─── LISTED RECORDS
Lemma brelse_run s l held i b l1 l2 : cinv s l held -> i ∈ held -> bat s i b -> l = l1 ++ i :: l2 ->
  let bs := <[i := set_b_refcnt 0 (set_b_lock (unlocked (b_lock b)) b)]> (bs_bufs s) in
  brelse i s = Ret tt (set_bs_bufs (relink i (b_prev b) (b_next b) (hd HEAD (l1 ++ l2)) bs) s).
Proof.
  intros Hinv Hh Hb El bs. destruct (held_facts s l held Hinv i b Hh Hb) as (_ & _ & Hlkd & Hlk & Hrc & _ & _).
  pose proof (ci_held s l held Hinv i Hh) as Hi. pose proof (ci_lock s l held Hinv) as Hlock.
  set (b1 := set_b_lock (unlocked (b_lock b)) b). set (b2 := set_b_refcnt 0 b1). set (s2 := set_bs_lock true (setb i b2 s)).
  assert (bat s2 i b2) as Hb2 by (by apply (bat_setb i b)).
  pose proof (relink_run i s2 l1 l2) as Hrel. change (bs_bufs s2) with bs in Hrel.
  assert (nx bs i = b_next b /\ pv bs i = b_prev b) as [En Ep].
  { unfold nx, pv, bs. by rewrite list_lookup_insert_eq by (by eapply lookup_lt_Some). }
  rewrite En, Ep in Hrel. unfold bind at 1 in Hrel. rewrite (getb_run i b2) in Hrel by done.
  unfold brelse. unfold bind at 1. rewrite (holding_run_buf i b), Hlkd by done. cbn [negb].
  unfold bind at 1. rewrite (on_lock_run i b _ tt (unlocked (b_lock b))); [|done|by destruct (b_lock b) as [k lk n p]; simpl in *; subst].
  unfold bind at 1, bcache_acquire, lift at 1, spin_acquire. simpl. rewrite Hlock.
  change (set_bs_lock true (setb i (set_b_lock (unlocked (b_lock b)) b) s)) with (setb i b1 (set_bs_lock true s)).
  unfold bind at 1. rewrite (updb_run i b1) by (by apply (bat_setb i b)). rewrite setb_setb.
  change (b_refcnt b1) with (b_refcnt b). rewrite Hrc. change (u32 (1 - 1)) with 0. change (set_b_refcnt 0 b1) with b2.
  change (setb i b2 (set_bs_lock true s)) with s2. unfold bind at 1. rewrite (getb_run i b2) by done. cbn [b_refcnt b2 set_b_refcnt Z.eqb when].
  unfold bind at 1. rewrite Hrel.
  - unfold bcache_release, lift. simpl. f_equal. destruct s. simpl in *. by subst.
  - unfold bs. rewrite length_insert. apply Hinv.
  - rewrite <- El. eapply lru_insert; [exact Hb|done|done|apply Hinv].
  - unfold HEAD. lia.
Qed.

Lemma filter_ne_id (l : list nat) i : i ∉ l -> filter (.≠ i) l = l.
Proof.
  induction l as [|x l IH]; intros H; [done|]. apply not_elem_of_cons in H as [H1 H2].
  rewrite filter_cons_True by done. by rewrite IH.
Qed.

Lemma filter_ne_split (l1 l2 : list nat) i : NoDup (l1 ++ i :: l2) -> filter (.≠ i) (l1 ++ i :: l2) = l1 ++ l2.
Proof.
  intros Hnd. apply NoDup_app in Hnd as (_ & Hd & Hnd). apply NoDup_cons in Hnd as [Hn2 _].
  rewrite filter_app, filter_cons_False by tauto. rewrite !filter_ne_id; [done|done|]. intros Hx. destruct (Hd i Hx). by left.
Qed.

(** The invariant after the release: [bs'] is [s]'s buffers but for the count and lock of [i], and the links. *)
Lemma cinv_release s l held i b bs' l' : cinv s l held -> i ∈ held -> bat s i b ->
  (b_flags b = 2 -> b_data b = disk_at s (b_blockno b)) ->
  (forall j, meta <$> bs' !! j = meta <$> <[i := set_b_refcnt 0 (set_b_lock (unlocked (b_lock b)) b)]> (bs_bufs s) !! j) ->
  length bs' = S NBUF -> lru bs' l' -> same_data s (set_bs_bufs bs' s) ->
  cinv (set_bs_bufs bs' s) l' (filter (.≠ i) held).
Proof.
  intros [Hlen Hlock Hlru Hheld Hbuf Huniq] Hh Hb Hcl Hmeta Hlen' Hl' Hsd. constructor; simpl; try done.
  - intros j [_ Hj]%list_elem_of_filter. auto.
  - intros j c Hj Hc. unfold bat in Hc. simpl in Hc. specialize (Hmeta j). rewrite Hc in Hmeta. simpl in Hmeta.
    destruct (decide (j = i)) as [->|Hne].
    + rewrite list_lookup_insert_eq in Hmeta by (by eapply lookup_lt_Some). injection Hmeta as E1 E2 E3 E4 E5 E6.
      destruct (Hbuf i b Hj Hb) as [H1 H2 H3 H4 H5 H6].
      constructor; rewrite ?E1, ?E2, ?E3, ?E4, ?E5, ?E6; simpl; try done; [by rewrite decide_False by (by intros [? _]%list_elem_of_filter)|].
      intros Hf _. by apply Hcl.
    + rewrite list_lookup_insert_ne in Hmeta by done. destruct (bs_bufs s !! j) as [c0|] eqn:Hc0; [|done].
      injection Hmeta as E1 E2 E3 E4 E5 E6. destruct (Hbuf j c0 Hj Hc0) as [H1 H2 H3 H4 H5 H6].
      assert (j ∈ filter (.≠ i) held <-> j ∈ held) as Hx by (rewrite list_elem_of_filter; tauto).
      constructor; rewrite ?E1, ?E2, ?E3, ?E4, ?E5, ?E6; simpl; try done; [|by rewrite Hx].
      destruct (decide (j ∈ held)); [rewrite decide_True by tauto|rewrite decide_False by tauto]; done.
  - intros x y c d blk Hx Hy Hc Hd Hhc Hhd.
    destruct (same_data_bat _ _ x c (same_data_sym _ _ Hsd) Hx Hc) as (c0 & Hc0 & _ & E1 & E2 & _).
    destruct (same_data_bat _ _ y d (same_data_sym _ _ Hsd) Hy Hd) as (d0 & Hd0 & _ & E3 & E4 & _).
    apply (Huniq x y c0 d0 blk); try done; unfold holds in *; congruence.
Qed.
──────
__YOUR GOAL__. Please copy only the lines between the first line of the entries and the line with "pose proof (ci_held", keeping those two end lines as well, exactly as written.

__SOLUTION FOR THIS EXERCISE__.
Lemma brelse_run s l held i b l1 l2 : cinv s l held -> i ∈ held -> bat s i b -> l = l1 ++ i :: l2 ->
  let bs := <[i := set_b_refcnt 0 (set_b_lock (unlocked (b_lock b)) b)]> (bs_bufs s) in
  brelse i s = Ret tt (set_bs_bufs (relink i (b_prev b) (b_next b) (hd HEAD (l1 ++ l2)) bs) s).
Proof.
  intros Hinv Hh Hb El bs. destruct (held_facts s l held Hinv i b Hh Hb) as (_ & _ & Hlkd & Hlk & Hrc & _ & _).
  pose proof (ci_held s l held Hinv i Hh) as Hi. pose proof (ci_lock s l held Hinv) as Hlock.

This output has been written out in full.